## TASK INSTRUCTIONS
Below are the entries; return exactly the line with "fun k => (a, k)." and every later line, without anything else.

------------------------------------

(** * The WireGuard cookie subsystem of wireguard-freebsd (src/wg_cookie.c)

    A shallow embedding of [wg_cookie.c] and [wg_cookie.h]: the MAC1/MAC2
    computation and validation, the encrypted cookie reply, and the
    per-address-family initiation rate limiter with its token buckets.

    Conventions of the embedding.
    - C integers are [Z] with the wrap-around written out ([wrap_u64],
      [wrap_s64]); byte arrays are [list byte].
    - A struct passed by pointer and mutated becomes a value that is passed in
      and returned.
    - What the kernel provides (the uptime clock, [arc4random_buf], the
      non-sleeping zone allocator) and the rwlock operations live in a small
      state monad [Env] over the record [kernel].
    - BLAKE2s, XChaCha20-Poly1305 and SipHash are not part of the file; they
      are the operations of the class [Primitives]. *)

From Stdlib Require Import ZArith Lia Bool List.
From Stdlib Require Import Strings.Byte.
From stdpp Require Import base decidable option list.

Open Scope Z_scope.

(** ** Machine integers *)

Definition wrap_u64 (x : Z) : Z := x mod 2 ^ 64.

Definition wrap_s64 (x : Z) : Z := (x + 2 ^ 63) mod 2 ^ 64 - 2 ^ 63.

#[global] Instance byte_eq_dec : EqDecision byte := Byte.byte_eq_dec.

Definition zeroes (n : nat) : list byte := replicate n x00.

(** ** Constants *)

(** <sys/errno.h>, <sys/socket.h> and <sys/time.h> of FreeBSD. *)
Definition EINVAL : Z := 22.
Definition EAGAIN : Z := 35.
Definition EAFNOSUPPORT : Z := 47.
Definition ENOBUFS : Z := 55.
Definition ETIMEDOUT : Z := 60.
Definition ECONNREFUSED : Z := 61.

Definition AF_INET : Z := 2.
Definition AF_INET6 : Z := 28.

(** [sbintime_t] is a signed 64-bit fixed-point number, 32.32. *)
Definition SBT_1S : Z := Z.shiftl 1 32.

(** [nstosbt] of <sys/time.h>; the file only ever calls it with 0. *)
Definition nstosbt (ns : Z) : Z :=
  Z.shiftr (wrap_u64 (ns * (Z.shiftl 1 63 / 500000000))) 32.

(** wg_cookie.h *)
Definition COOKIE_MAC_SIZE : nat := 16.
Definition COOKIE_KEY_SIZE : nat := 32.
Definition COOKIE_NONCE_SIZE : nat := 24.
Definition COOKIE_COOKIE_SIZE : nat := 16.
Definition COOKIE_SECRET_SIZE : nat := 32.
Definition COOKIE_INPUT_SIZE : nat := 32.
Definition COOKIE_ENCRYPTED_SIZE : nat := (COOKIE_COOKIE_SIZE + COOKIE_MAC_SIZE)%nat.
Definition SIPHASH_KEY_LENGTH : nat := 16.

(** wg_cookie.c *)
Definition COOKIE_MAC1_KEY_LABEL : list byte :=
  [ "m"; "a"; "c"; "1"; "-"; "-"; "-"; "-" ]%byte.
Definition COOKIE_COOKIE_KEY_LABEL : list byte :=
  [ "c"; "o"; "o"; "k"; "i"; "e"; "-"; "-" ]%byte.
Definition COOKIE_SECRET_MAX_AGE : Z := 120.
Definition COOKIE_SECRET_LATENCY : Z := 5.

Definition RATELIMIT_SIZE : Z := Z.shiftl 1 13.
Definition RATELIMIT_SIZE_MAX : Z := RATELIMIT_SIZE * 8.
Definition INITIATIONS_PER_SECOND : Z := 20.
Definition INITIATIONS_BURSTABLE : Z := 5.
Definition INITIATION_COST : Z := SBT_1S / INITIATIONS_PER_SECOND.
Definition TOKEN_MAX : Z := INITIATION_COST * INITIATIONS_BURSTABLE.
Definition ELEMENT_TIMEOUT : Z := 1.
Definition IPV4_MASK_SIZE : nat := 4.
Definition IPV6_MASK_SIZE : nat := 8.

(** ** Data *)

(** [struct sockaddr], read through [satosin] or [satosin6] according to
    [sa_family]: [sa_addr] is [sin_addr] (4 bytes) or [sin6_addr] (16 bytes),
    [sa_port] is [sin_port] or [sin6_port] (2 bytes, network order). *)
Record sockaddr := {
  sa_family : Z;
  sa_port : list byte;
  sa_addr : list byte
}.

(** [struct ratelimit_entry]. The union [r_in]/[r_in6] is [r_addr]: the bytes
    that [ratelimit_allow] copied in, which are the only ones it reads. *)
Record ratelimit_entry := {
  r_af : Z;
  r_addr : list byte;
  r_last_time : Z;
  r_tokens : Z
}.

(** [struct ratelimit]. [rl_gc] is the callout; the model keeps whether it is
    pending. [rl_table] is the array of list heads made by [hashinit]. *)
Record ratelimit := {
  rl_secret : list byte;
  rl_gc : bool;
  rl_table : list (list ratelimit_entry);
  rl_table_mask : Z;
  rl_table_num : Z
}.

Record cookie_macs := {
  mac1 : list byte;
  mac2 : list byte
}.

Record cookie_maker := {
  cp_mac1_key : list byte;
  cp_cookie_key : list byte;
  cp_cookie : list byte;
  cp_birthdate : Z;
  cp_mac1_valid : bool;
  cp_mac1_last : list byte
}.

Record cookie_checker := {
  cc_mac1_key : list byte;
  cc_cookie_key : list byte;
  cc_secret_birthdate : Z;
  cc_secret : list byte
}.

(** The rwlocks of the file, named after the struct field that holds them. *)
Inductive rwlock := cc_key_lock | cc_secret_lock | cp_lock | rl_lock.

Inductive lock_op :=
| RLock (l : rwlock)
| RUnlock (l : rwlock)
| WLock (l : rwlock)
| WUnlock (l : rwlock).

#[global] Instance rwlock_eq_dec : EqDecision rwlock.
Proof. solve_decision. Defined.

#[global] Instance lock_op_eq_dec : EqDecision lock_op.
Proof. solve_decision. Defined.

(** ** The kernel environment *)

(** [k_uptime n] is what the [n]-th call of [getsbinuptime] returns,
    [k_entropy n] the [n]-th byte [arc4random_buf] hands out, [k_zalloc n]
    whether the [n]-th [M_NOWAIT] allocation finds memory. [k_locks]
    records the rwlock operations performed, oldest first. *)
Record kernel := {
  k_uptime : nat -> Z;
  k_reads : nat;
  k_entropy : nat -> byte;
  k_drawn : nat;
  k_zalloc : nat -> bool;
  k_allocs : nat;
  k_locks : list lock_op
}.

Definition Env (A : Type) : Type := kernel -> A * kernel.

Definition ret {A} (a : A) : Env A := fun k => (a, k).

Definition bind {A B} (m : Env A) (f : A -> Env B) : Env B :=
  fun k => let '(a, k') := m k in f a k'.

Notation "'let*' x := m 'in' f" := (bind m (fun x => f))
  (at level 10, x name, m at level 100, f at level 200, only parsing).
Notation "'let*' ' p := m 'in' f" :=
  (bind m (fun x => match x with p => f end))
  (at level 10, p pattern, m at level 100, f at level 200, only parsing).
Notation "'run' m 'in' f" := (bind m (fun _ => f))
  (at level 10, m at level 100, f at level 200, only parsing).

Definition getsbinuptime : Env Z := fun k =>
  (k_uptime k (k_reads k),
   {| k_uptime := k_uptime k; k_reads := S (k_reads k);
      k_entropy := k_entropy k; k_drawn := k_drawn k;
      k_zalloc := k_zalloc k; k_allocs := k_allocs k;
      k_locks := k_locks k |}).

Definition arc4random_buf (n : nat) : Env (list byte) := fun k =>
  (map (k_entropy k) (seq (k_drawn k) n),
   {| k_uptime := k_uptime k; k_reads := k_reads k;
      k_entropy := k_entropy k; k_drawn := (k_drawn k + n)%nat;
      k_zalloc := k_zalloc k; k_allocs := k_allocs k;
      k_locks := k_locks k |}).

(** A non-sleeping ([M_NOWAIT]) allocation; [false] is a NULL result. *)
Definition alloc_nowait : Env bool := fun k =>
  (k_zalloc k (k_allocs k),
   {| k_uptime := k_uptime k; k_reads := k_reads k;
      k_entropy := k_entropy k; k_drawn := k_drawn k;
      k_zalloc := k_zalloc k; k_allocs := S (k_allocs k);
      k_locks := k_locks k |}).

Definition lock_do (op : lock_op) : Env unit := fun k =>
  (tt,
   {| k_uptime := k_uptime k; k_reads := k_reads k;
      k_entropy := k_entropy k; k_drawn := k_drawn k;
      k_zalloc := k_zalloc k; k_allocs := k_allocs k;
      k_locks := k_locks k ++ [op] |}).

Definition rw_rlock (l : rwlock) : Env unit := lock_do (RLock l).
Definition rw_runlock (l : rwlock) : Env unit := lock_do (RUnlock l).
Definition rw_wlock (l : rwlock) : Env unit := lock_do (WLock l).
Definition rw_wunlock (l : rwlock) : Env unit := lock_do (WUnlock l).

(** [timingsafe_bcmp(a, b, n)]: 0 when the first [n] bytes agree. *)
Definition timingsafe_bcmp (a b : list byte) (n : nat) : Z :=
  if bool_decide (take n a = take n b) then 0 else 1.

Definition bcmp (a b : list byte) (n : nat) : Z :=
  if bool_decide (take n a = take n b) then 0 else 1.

------------------------------------

## OUTPUT OF THE TASK
Definition ret {A} (a : A) : Env A := fun k => (a, k).

Definition bind {A B} (m : Env A) (f : A -> Env B) : Env B :=
  fun k => let '(a, k') := m k in f a k'.

Notation "'let*' x := m 'in' f" := (bind m (fun x => f))
  (at level 10, x name, m at level 100, f at level 200, only parsing).
Notation "'let*' ' p := m 'in' f" :=
  (bind m (fun x => match x with p => f end))
  (at level 10, p pattern, m at level 100, f at level 200, only parsing).
Notation "'run' m 'in' f" := (bind m (fun _ => f))
  (at level 10, m at level 100, f at level 200, only parsing).

Definition getsbinuptime : Env Z := fun k =>
  (k_uptime k (k_reads k),
   {| k_uptime := k_uptime k; k_reads := S (k_reads k);
      k_entropy := k_entropy k; k_drawn := k_drawn k;
      k_zalloc := k_zalloc k; k_allocs := k_allocs k;
      k_locks := k_locks k |}).

Definition arc4random_buf (n : nat) : Env (list byte) := fun k =>
  (map (k_entropy k) (seq (k_drawn k) n),
   {| k_uptime := k_uptime k; k_reads := k_reads k;
      k_entropy := k_entropy k; k_drawn := (k_drawn k + n)%nat;
      k_zalloc := k_zalloc k; k_allocs := k_allocs k;
      k_locks := k_locks k |}).

(** A non-sleeping ([M_NOWAIT]) allocation; [false] is a NULL result. *)
Definition alloc_nowait : Env bool := fun k =>
  (k_zalloc k (k_allocs k),
   {| k_uptime := k_uptime k; k_reads := k_reads k;
      k_entropy := k_entropy k; k_drawn := k_drawn k;
      k_zalloc := k_zalloc k; k_allocs := S (k_allocs k);
      k_locks := k_locks k |}).

Definition lock_do (op : lock_op) : Env unit := fun k =>
  (tt,
   {| k_uptime := k_uptime k; k_reads := k_reads k;
      k_entropy := k_entropy k; k_drawn := k_drawn k;
      k_zalloc := k_zalloc k; k_allocs := k_allocs k;
      k_locks := k_locks k ++ [op] |}).

Definition rw_rlock (l : rwlock) : Env unit := lock_do (RLock l).
Definition rw_runlock (l : rwlock) : Env unit := lock_do (RUnlock l).
Definition rw_wlock (l : rwlock) : Env unit := lock_do (WLock l).
Definition rw_wunlock (l : rwlock) : Env unit := lock_do (WUnlock l).

(** [timingsafe_bcmp(a, b, n)]: 0 when the first [n] bytes agree. *)
Definition timingsafe_bcmp (a b : list byte) (n : nat) : Z :=
  if bool_decide (take n a = take n b) then 0 else 1.

Definition bcmp (a b : list byte) (n : nat) : Z :=
  if bool_decide (take n a = take n b) then 0 else 1.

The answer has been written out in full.